In order to determine the PET gates including PET data having the greatest correspondence with the CT sub-images in accordance with this criterion, the evaluation unit may be configured to extract a displacement in the axial direction from each transformation and to determine the gate including PET data having the greatest correspondence with the CT sub-image on the basis of the extracted displacements.

However, the displacements in other directions may likewise be taken into consideration in order to increase accuracy. Therefore, a further embodiment of the invention includes that the evaluation unit is configured to extract a displacement in at least one further direction from each transformation and to additionally determine the gate including PET data having the greatest correspondence with the CT sub-image on the basis of the extracted displacements in the at least one further direction. The further direction may particularly be perpendicular to the axial direction. In case the object comprises a section of a patient body, the further direction may particularly correspond to the anterior-posterior direction and/or the left-right direction.
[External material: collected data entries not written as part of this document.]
(** ** Role assignments *)
Definition roleTemplateForAssignment (request : option RoleAssignmentRequest) : M Z :=
  let! role := exec (fun o t => Ok (match request with
    | Some r => match ra_role_id r, ra_role_name r with
                | Some id, _ => role_by_id o id
                | None, Some name => role_by_name o name
                | None, None => role_by_name o $"implicit_deny"
                end
    | None => role_by_name o $"implicit_deny"
    end, t)) in
  match role with
  | None => throw (ERuntime $"Share vault role template is missing from the database")
  | Some r => require (negb (rt_id r =? 0)) (ERuntime $"Share vault role template is not persisted");; ret (rt_id r)
  end.
Definition persistPublicAssignment (link : Link) (request : option RoleAssignmentRequest) : M unit :=
  require (negb (is_empty (Link.id link))) (ERuntime $"Share link id is required for role assignment persistence");;
  let! role := roleTemplateForAssignment request in
  upsertPublicAssignment (Link.id link) (Link.vault_id link) role (match request with Some r => ra_overrides r | None => [] end).
Fixpoint recipientAssignmentInputs (recipients : list RecipientRoleAssignmentRequest) : M (list RecipientAssignmentInput) :=
  match recipients with
  | [] => ret []
  | r :: rest =>
      let! email := lift (map_err EShare (normalizeEmail (rr_email r))) in
      let! role := roleTemplateForAssignment (Some (rr_role r)) in
      let! inputs := recipientAssignmentInputs rest in
      ret (mkInput (hashEmail hash email) role (ra_overrides (rr_role r)) :: inputs)
  end.
Definition no_recipient_link (link : Link) : M unit :=
  require (negb (is_empty (Link.id link))) (ERuntime $"Share link id is required for recipient assignment persistence").
Definition persistRecipientAssignments (link : Link) (recipients : list RecipientRoleAssignmentRequest) : M unit :=
  no_recipient_link link;;
  let! inputs := recipientAssignmentInputs recipients in
  for_each inputs (fun i =>
    let! id := upsertRecipient (Link.id link) (in_email_hash i) in
    upsertRecipientAssignment (Link.id link) (Link.vault_id link) id (in_role_id i) (in_overrides i)).
Definition replaceRecipients (link : Link) (recipients : list RecipientRoleAssignmentRequest) : M unit :=
  no_recipient_link link;;
  let! inputs := recipientAssignmentInputs recipients in
  replaceRecipientAssignments (Link.id link) (Link.vault_id link) inputs.
Definition persistRoleAssignments (link : Link) (publicRole : option RoleAssignmentRequest) (recipients : list RecipientRoleAssignmentRequest) : M unit :=
  persistPublicAssignment link publicRole;; persistRecipientAssignments link recipients.

Definition scoped_role (role : option AssignedRole) : M Filesystem :=
  match role with Some r => ret (ar_fs r) | None => throw (ERuntime $"Share vault role assignment is missing") end.
Definition attachScopedVaultRole (link : Link) (session : Session) (p : Principal) : M Principal :=
  let! role :=
    (if Link.requiresEmail link then
       match Session.email_hash session with
       | Some email_hash =>
           let! role := role_getRecipient (Link.id link) email_hash in
           match role with
           | Some r => ret (Some r)
           | None => let! legacy := role_getForShare (Link.id link) in
                     ret (match legacy with Some r => if ar_assignment r is None then Some r else None | None => None end)
           end
       | None => throw (EDenied $"Share recipient is not verified")
       end
     else role_getForShare (Link.id link)) in
  let! fs := scoped_role role in ret (with_role fs p).

(** ** Links, for their managers *)
Definition normalizeAndValidate (l : Link) : result Error Link :=
  let? path := map_err EShare (normalizeVaultPath (Link.root_path l)) in
  let l := Link.with_root path l in
  let? _ := map_err EShare (requireValid (Link.grant l)) in Ok l.
Definition url_path (raw : str) : str := $"/share/" ++ raw.

Context {A : ShareAuthorizer}.

Definition createLink (actor : Actor) (request : CreateLinkRequest) : M LinkTokenResult :=
  let link := match humanUser actor with Some u => Link.with_creator (u_id u) (cr_link request) | None => cr_link request end in
  let! link := lift (normalizeAndValidate link) in
  begin_audit (auditEvent $"share.link.create" Success None None);; attachHuman actor;; attachLink link;;
  denying $"share_create_denied" (
    requireEnabled (Some (Link.access_mode link));;
    let! decision := canCreateLink actor link in
    requireAllowed decision $"create";;
    let! token := generate PublicShare in
    let link := Link.with_token token.1 (hashSecret hash PublicShare token.2) link in
    let! created := link_create link in
    on_throw (persistRoleAssignments created (cr_public_role request) (cr_recipients request))
      (link_revoke (Link.id created) (Link.created_by created));;
    attachLink created;; file_audit;;
    let raw := token_raw PublicShare token.1 token.2 in ret (mkLinkToken created raw (url_path raw))).

Definition getLinkForManagement (actor : Actor) (id : str) : M Link :=
  let! found := link_get id in
  let! link := requirePtr found $"Share link not found" in
  let! decision := canManageLink actor link in
  requireAllowed decision $"get";; ret link.
Definition listLinksForUser (actor : Actor) (params : ListQueryParams) : M (list Link) :=
  match humanUser actor with
  | None => throw (EDenied $"Share list denied: share_management_requires_human_user")
  | Some user => link_listForUser (u_id user) params
  end.
Definition listLinksForVault (actor : Actor) (vaultId : Z) (params : ListQueryParams) : M (list Link) :=
  let! decision := canListVaultLinks actor vaultId in
  requireAllowed decision $"list vault";; link_listForVault vaultId params.

Definition updateLink (actor : Actor) (request : UpdateLinkRequest) : M Link :=
  match ur_link request with
  | None => throw (EArgument $"Share link update payload is required")
  | Some wanted =>
      let! found := link_get (Link.id wanted) in
      let! existing := requirePtr found $"Share link not found" in
      let updated := Link.kept existing wanted in
      let updated := match humanUser actor with Some u => Link.with_updater (u_id u) updated | None => updated end in
      let! updated := lift (normalizeAndValidate updated) in
      begin_audit (auditEvent $"share.link.update" Success (Some (Link.id existing)) None);; attachHuman actor;; attachLink existing;;
      denying $"share_update_denied" (
        requireEnabled (Some (Link.access_mode updated));;
        let! decision := canUpdateLink actor existing updated in
        requireAllowed decision $"update";;
        (match ur_public_role request with Some r => persistPublicAssignment updated (Some r) | None => ret tt end);;
        (match ur_recipients request with Some rs => replaceRecipients updated rs | None => ret tt end);;
        let! saved := link_update updated in
        bumpPolicyEpoch;; file_audit;; ret saved)
  end.

Definition user_or_zero (actor : Actor) : Z := match humanUser actor with Some u => u_id u | None => 0 end.
Definition revokeLink (actor : Actor) (id : str) : M unit :=
  let! link := getLinkForManagement actor id in
  begin_audit (auditEvent $"share.link.revoke" Success (Some (Link.id link)) None);; attachHuman actor;; attachLink link;;
  link_revoke (Link.id link) (user_or_zero actor);;
  bumpPolicyEpoch;;
  session_revokeForShare (Link.id link);;
  role_removeForShare (Link.id link);;
  file_audit.
Definition rotateLinkToken (actor : Actor) (id : str) : M LinkTokenResult :=
  let! link := getLinkForManagement actor id in
  begin_audit (auditEvent $"share.link.rotate_token" Success (Some (Link.id link)) None);; attachHuman actor;; attachLink link;;
  let! token := generate PublicShare in
  link_rotateToken (Link.id link) token.1 (hashSecret hash PublicShare token.2) (user_or_zero actor);;
  bumpPolicyEpoch;;
  session_revokeForShare (Link.id link);;
  let! found := link_get (Link.id link) in
  let! rotated := requirePtr found $"Share link not found after token rotation" in
  file_audit;;
  let raw := token_raw PublicShare token.1 token.2 in ret (mkLinkToken rotated raw (url_path raw)).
In one embodiment, the object comprises a section of a patient body undergoing respiratory motion and the evaluation unit is configured to further determine the gate including PET data having the greatest correspondence with the CT sub-image on the basis of a respiration model, the respiration model specifying an expected course of displacements occurring in the object during its motion in time. In particular, the respiration model may specify an expected course of displacements in the axial direction occurring in the object during its motion in time. The respiration model may particularly be used in case similar displacements have been determined for the PET data of several PET gates such that all these PET data have a similar correspondence with a CT sub-image and/or if unexpected displacements have been determined. Particularly in these cases, the PET data having the greatest correspondence with a CT sub-image may additional be selected on the basis of the respiration model. Hereby, the robustness of construction of the PET reference image can be increased.

In a further embodiment, the moving object undergoes an essentially cyclic motion. In this case, the amount of PET data acquired in each motion phase is higher than in case of a non-cyclic motion (since each motion phase occurs several times during the PET scan), so that the PET reference image can be constructed more accurately and reliable.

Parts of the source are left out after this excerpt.